> **WORK ITEM**: Using the records that appear below, write out exactly the lines from the one with "tk_settled : settled p v;" through the one with "assert (Hz : ∀", keeping both end lines.

> **DATA RECORDS**:
(* ===== verification/Tcp.v ===== *)
(** TCP sessions: [src/protocols/tcp/tcp_protocol.*], [tcp_session.*], [tcp_boundary_preserving_session.*], the connections of
    [src/direct_connections/tcp], and [src/abstract/session].

    The files are written against headers that the tree no longer has: [recv_forwarder] (what a connection does with its listeners) and
    [send_msg_t] (a buffer of some capacity), and [SEND_MEDIUM_ERROR], enter through the classes [RecvForwarder] and [TcpPlatform].  Sockets
    enter by what their calls return.

    A session is a chain of objects, each owning the next, that one address stands for: the handler of the manager, the session that preserves
    boundaries with its separator, and the connection over the socket.  Its worker is a thread of its own, which the destructor
    detaches: it may outlive the session.  A server is a state that three kinds of threads act on: the worker that accepts, which builds
    and registers one session at a time, the workers of the sessions, and the main loop; each [tcp_event] is a step of one of them, and
    an event that cannot happen changes nothing.  The main loop's round over the set of sessions is one step, as though the set had a lock. *)

From Stdlib Require Import ZArith Lia String.
From stdpp Require Import base decidable list numbers gmap.
From S2P Require Import Prelude Cursor Text Posix Ip4 MsgBoundary.
(* ===== verification/TcpMain.v ===== *)
(** The programs over TCP sessions: [src/main/netcat/netcat.cpp] and [src/main/remote_shell/remote_shell_util.cpp].

    They differ in the handler of the server's sessions, in what the server does with its standard input, and in names; the two
    clients and the two [main]s are the same code.  [popen] gives what the command of the shell prints, or fails; a [uint8_t*] goes to a
    stream as a C string, and the buffer of a message is a [basic_string], which ends with a 0.  The text of messages to the standard error and
    the prompts of the library are left out. *)

From Stdlib Require Import ZArith Lia String.
From stdpp Require Import base decidable list numbers gmap.
From S2P Require Import Prelude Cursor Text Posix Ip4 MsgBoundary Tcp.

Section programs.
Context {FW : RecvForwarder} {PL : TcpPlatform}.

(** * netcat *)

Definition NETCAT_SERVER_PORT : Z := 6977.
Definition NETCAT_CLIENT_PORT : Z := 5455.

(** [server_app::handle_callback]: the message, and the end of the line. *)
Definition netcat_tcp_callback (_ : unit) (p : Z) (s : session) (msg : list Z) : res (session * list output) :=
  text ← c_string (msg ++ [0]); Ok (s, [Printed p (text ++ [10])]).
(** [client_app::handle_callback], of both programs. *)
Definition tcp_client_callback (msg : list Z) : res (list Z) := text ← c_string (msg ++ [0]); Ok (text ++ [10]).

(** [netcat_server_main] and [shell_server_main] up to their loops, with nothing accepted meanwhile: the server, and the manager of its sessions. *)
Definition tcp_server_main (os : sys_call → Z) (iface : list Z) (port : Z) : server * list sys_call :=
  let '(v, made) := new_server os port iface in
  (set_generator_listener (set_generator_listener (set_generator_listener v)), made).
(** [netcat_server_main]: a step of one of its threads; the main loop reads lines. *)
Definition netcat_tcp_server_run : list (tcp_event unit) → server → res (server * list output) := server_run netcat_tcp_callback true.
(** [netcat_client_main]. *)
Definition tcp_client_main (os : sys_call → Z) (dest_ip : ip4_addr) (port : Z) (iface : list Z) :
    res tcp_boundary_client * list sys_call :=
  make_client os dest_ip port NETCAT_CLIENT_PORT iface.
Definition tcp_client_run : list client_event → tcp_boundary_client → res (tcp_boundary_client * list client_output) :=
  client_run tcp_client_callback.

(** * remote shell *)

Definition REMOTE_SHELL_SERVER_PORT : Z := 6977.
Definition REMOTE_SHELL_CLIENT_PORT : Z := 5455.

(** The loop of [fread] puts the bytes into the active buffer one by one. *)
Fixpoint fill_buff (todo buff : list Z) : res (list Z) :=
  match todo with
  | [] => Ok buff
  | byte :: todo => if decide (length buff < capacity)%nat then fill_buff todo (buff ++ [byte]) else Fault OutOfBounds
  end.
(** [server_app::handle_callback]; [popen]: what the command prints. *)
Definition shell_callback (env : (list Z → option (list Z)) * outcome) (p : Z) (s : session) (msg : list Z) :
    res (session * list output) :=
  let '(popen, os) := env in
  cmd ← c_string (msg ++ [0]);
  let echo := Printed p (str "client's command: " ++ cmd ++ [10]) in
  match popen cmd with
  | None =>
      send ← new_send_msg (str "err");
      '(_, s, sent) ← boundary_send_data os s send; Ok (s, [echo; Sent p sent])
  | Some out =>
      send ← fill_buff out [];
      '(_, s, sent) ← boundary_send_data os s send; Ok (s, [echo; Sent p sent])
  end.
(** [shell_server_main]: its main loop does nothing. *)
Definition shell_server_run : list (tcp_event ((list Z → option (list Z)) * outcome)) → server → res (server * list output) :=
  server_run shell_callback false.

Definition shell_client_main (os : sys_call → Z) (dest_ip : ip4_addr) (port : Z) (iface : list Z) :
    res tcp_boundary_client * list sys_call :=
  make_client os dest_ip port REMOTE_SHELL_CLIENT_PORT iface.
Definition shell_client_run : list client_event → tcp_boundary_client → res (tcp_boundary_client * list client_output) :=
  client_run tcp_client_callback.

(** * The options, as Boost has parsed them: which are given, and the values of those that have one *)

Record tcp_options := TcpOptions {
  to_help : bool; to_iface : option (list Z); to_client : bool; to_server : bool; to_dest : option (list Z); to_port : option Z
}.
Inductive tcp_command := TcpUsage | TcpServe (iface : list Z) (port : Z) | TcpConnect (iface : list Z) (dest : ip4_addr) (port : Z).
(** [main] of both.  The port is the default of the program when it is not given; an address that does not parse has no value. *)
Definition tcp_main (default_port : Z) (vm : tcp_options) : res tcp_command :=
  if to_help vm then Ok TcpUsage
  else
    match to_iface vm with
    | None => Ok TcpUsage
    | Some iface =>
        let port := default default_port (to_port vm) in
        if to_server vm then Ok (TcpServe iface port)
        else if to_client vm then
          match to_dest vm with
          | None => Ok TcpUsage
          | Some dest => tmp ← str_to_ip4_addr dest; addr ← of_option BadConversion tmp; Ok (TcpConnect iface addr port)
          end
        else Ok TcpUsage
    end.
Definition netcat_tcp_main : tcp_options → res tcp_command := tcp_main NETCAT_SERVER_PORT.
Definition remote_shell_main : tcp_options → res tcp_command := tcp_main REMOTE_SHELL_SERVER_PORT.

(** * Lemmas *)

(** What a line looks like on the screen of the other side. *)
Definition shown (line : list Z) : list Z := until_nul line ++ [10].

Lemma netcat_tcp_prints e p s m : netcat_tcp_callback e p s m = Ok (s, [Printed p (shown m)]).
Proof. unfold netcat_tcp_callback. by rewrite c_string_until. Qed.
Lemma tcp_client_prints m : tcp_client_callback m = Ok (shown m).
Proof. unfold tcp_client_callback. by rewrite c_string_until. Qed.
Lemma client_prints_all ms : mapM tcp_client_callback ms = Ok (shown <$> ms).
Proof. induction ms as [|m ms IH]; [done|]. cbn. rewrite tcp_client_prints. cbn in IH |- *. by rewrite IH. Qed.

(** ** The server's side of an exchange *)

Definition typed {E} (es : list (tcp_event E)) : list (list Z) := omap (λ e, match e with Typed line _ => Some line | _ => None end) es.
(** The session at [p] gets data, or a line is typed, which every socket takes. *)
Definition exchange_event {E} (p : Z) (e : tcp_event E) : Prop :=
  match e with
  | Read q (Some data) _ => q = p ∧ data ≠ []
  | Typed line os => ∀ q, takes_all line (os q)
  | _ => False
  end.

(** A server that has accepted and completed the session at [p]. *)
Record talking (p : Z) (rest : list Z) (v : server) : Prop := {
  tk_wf : wf v;
  tk_live : live p rest v;
  tk_settled : settled p v;
  tk_listens : boundary_listener v = true
}.

Lemma server_exchange es : ∀ p rest v, talking p rest v → Forall (exchange_event p) es → Forall line_ok (typed es) →
  pieces_ok rest (heard p es) →
  ∃ v' out, netcat_tcp_server_run es v = Ok (v', out) ∧ sent_at p out = concat (separator_send <$> typed es) ∧
    sess_data <$> conns v' !! p = sess_data <$> conns v !! p ∧ settled p v' ∧ boundary_listener v' = true.
Proof.
  induction es as [|e es IH]; intros p rest v Htk Hes Hls Hok; [eexists _, _; split_and!; [done..|apply Htk|apply Htk]|].
  apply Forall_cons_1 in Hes as [He Hes]. unfold netcat_tcp_server_run in *. cbn [server_run]. destruct Htk as [Hwf Hlive Hset Hb].
  destruct e as [| | |q [data|] env|line os]; cbn [exchange_event] in He; try done.
  - destruct He as [-> Hd]. cbn [heard] in Hok. rewrite decide_True in Hok by done. destruct data as [|b data]; [done|].
    destruct Hok as (H1 & H2 & H3 & Hok).
    destruct (read_live shown netcat_tcp_prints p rest v (b :: data) env Hlive Hd (conj H1 (conj H2 H3))) as (v1 & E1 & Hlive1 & s & s' & Hs & Hc & Hcn & Hv1).
    cbn [server_step]. rewrite E1. cbn [mbind res_bind].
    destruct (IH p (snd (deframe (rest ++ b :: data))) v1) as (v2 & o2 & E2 & Hs2 & Hr2 & Hend); [|done|done|exact Hok|].
    + split; [|done|..].
      * by destruct (read_step_inv (app_prints_keeps shown netcat_tcp_prints) _ _ _ _ _ _ Hwf E1).
      * destruct Hset as (Hin & x & Hx & Hax). split; [by subst v1|]. exists s'. subst v1. cbn. rewrite lookup_insert_eq, Hcn. split; [done|]. congruence.
      * by subst v1.
    + rewrite E2. cbn [mbind res_bind]. eexists _, _. split_and!; [done| | |apply Hend..].
      2:{ rewrite Hr2, Hs. subst v1. cbn. rewrite lookup_insert_eq. cbn. f_equal. apply Hc. }
      rewrite sent_at_app, Hs2.
      assert (Hz : ∀ ms, sent_at p ((λ m, Printed p (shown m)) <$> ms) = []) by (intros ms; induction ms; done). by rewrite Hz.
  - apply Forall_cons_1 in Hls as [Hl Hls]. cbn [server_step]. rewrite Hb. cbn [andb].
    destruct (send_round_all line os (sessions v) Hl He v Hwf (wf_nodup v Hwf) (λ q Hq, Hq)) as (v1 & o1 & E1 & Hall).
    destruct (Hall p Hset) as [Hsame Hsent]. rewrite E1. cbn [mbind res_bind].
    destruct (send_round_inv _ _ _ _ _ _ Hwf (wf_nodup v Hwf) (λ q Hq, Hq) E1) as [Hwf1 _].
    destruct (IH p rest v1) as (v2 & o2 & E2 & Hs2 & Hr2 & Hend); [|done|done|exact Hok|].
    + pose proof (settled_same _ _ _ Hset Hsame) as Hset1. pose proof Hsame as [A B C D]. destruct Hlive as [Hw Hc]. split; [done| |done|congruence].
      split; [by rewrite A|by rewrite B].
    + rewrite E2. cbn [mbind res_bind]. eexists _, _. split_and!; [done| |by rewrite Hr2, (same_conn _ _ _ Hsame)|apply Hend..].
      rewrite sent_at_app, Hs2, Hsent, decide_True by apply Hset. done.
Qed.

(** A server whose constructors are done, with its accepting thread idle. *)
Record ready (v : server) : Prop := {
  rd_wf : wf v;
  rd_accepting : accepting (tcp_prot v) = true;
  rd_port : own_port v = server_port (tcp_prot v);
  rd_listeners : prot_listener v = true ∧ tcp_listener v = true ∧ boundary_listener v = true;
  rd_building : building v = None
}.
Definition accept_events {E} (p fd : Z) (addr : list Z) (port : Z) : list (tcp_event E) := [Accept p fd addr port; Build; Build; Build; Build].

Lemma server_main_ready os iface port : os SysSocket ≠ OPEN_ERROR → Forall (succeeds_in os) (listen_calls (os SysSocket) port iface) →
  ready (fst (tcp_server_main os iface port)) ∧ conns (fst (tcp_server_main os iface port)) = ∅ ∧
  workers (fst (tcp_server_main os iface port)) = ∅ ∧ own_port (fst (tcp_server_main os iface port)) = port.
Proof.
  intros H1 H2. unfold tcp_server_main, new_server, make_tcp_protocol. cbn [negb]. rewrite (proj2 (Z.eqb_neq _ _)) by done.
  rewrite calls_until_ok by done. cbn. split_and!; [|done..]. split; [|done..]. split; [|constructor|done].
  intros p Hp. by apply not_elem_of_nil in Hp.
Qed.
Lemma server_accepts p fd addr port v : ready v → conns v !! p = None → p ∉ workers v → fd ≠ ACCEPT_ERROR →
  ∃ v', netcat_tcp_server_run (accept_events p fd addr port) v = Ok (v', []) ∧ talking p [] v' ∧
    ∃ s, conns v' !! p = Some s ∧ sess_data s = TcpSessionData (Ip4Addr addr) (ntohs port) (own_port v).
Proof.
  intros Hrd Hp Hw Hfd. pose proof Hrd as [Hwf Ha Hport (H1 & H2 & H3) Hb].
  destruct v as [pr op l1 l2 l3 bd cs ni ss ws]. cbn in *. subst l1 l2 l3 bd op.
  set (s0 := new_tcp_session (TcpSessionData (Ip4Addr addr) (ntohs port) (server_port pr)) fd).
  set (at_phase b s l := Server pr (server_port pr) true true true b (<[p := s]> cs) (if decide (b = None) then ni + 1 else ni) l ({[p]} ∪ ws)).
  set (s3 := on_session_start (session_listens (separator_listens s0))).
  assert (E : netcat_tcp_server_run (accept_events p fd addr port) (Server pr (server_port pr) true true true None cs ni ss ws) =
    Ok (at_phase None s3 (sessions_insert p ss), [])).
  { unfold netcat_tcp_server_run, accept_events, at_phase.
    rewrite (run_silent _ _ _ _ _ (at_phase (Some (p, Made)) s0 ss)).
    2:{ cbn [server_step building conns tcp_prot]. rewrite Hp, Ha, bool_decide_true by done. unfold tcp_accept. by rewrite (proj2 (Z.eqb_neq _ _)). }
    assert (Hb : ∀ ph s s' ph', build_step p ph s (at_phase (Some (p, ph)) s ss) = (at_phase (Some (p, ph')) s' ss, []) →
      server_step netcat_tcp_callback true Build (at_phase (Some (p, ph)) s ss) = Ok (at_phase (Some (p, ph')) s' ss, [])).
    { intros ph s s' ph' <-. apply build_ok; [done|apply lookup_insert_eq]. }
    assert (Hgo : ∀ s s' ph', (set_building (Some (p, ph')) (set_conns (<[p := s']> (<[p := s]> cs)) (at_phase (Some (p, Made)) s ss)), @nil output) =
      (at_phase (Some (p, ph')) s' ss, [])) by (intros s s' ph'; unfold at_phase; cbn; by rewrite insert_insert_eq).
    rewrite (run_silent _ _ _ _ _ _ (Hb Made s0 (separator_listens s0) Separated ltac:(cbn [build_step generate_session prot_listener tcp_listener own_port at_phase mbind option_bind]; unfold tcp_server_callback; cbn [sess_data s0 new_tcp_session sess_dest_port]; rewrite Z.eqb_refl; apply Hgo))).
    rewrite (run_silent _ _ _ _ _ _ (Hb Separated _ (session_listens (separator_listens s0)) Wrapped ltac:(apply Hgo))).
    rewrite (run_silent _ _ _ _ _ _ (Hb Wrapped _ s3 Handled ltac:(apply Hgo))).
    rewrite (run_silent _ _ _ _ _ (at_phase None s3 (sessions_insert p ss))); [done|].
    rewrite (build_ok _ _ _ p Handled s3); [done..|apply lookup_insert_eq]. }
  assert (Hs3 : conns (at_phase None s3 (sessions_insert p ss)) !! p = Some s3) by apply lookup_insert_eq.
  eexists. split; [exact E|]. split; [|by exists s3]. split; [|split|split|done].
  - exact (server_run_wf (app_prints_keeps shown netcat_tcp_prints) _ _ _ _ Hwf E).
  - cbn. set_solver.
  - exists s3. split_and!; [done| |constructor]. unfold attached, listener_counts. cbn. by rewrite !add_listener_law, !new_forwarder_law.
  - cbn. rewrite sessions_insert_elem. by left.
  - by exists s3.
Qed.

> **EXERCISE RESPONSE**:
  tk_settled : settled p v;
  tk_listens : boundary_listener v = true
}.

Lemma server_exchange es : ∀ p rest v, talking p rest v → Forall (exchange_event p) es → Forall line_ok (typed es) →
  pieces_ok rest (heard p es) →
  ∃ v' out, netcat_tcp_server_run es v = Ok (v', out) ∧ sent_at p out = concat (separator_send <$> typed es) ∧
    sess_data <$> conns v' !! p = sess_data <$> conns v !! p ∧ settled p v' ∧ boundary_listener v' = true.
Proof.
  induction es as [|e es IH]; intros p rest v Htk Hes Hls Hok; [eexists _, _; split_and!; [done..|apply Htk|apply Htk]|].
  apply Forall_cons_1 in Hes as [He Hes]. unfold netcat_tcp_server_run in *. cbn [server_run]. destruct Htk as [Hwf Hlive Hset Hb].
  destruct e as [| | |q [data|] env|line os]; cbn [exchange_event] in He; try done.
  - destruct He as [-> Hd]. cbn [heard] in Hok. rewrite decide_True in Hok by done. destruct data as [|b data]; [done|].
    destruct Hok as (H1 & H2 & H3 & Hok).
    destruct (read_live shown netcat_tcp_prints p rest v (b :: data) env Hlive Hd (conj H1 (conj H2 H3))) as (v1 & E1 & Hlive1 & s & s' & Hs & Hc & Hcn & Hv1).
    cbn [server_step]. rewrite E1. cbn [mbind res_bind].
    destruct (IH p (snd (deframe (rest ++ b :: data))) v1) as (v2 & o2 & E2 & Hs2 & Hr2 & Hend); [|done|done|exact Hok|].
    + split; [|done|..].
      * by destruct (read_step_inv (app_prints_keeps shown netcat_tcp_prints) _ _ _ _ _ _ Hwf E1).
      * destruct Hset as (Hin & x & Hx & Hax). split; [by subst v1|]. exists s'. subst v1. cbn. rewrite lookup_insert_eq, Hcn. split; [done|]. congruence.
      * by subst v1.
    + rewrite E2. cbn [mbind res_bind]. eexists _, _. split_and!; [done| | |apply Hend..].
      2:{ rewrite Hr2, Hs. subst v1. cbn. rewrite lookup_insert_eq. cbn. f_equal. apply Hc. }
      rewrite sent_at_app, Hs2.
      assert (Hz : ∀ ms, sent_at p ((λ m, Printed p (shown m)) <$> ms) = []) by (intros ms; induction ms; done). by rewrite Hz.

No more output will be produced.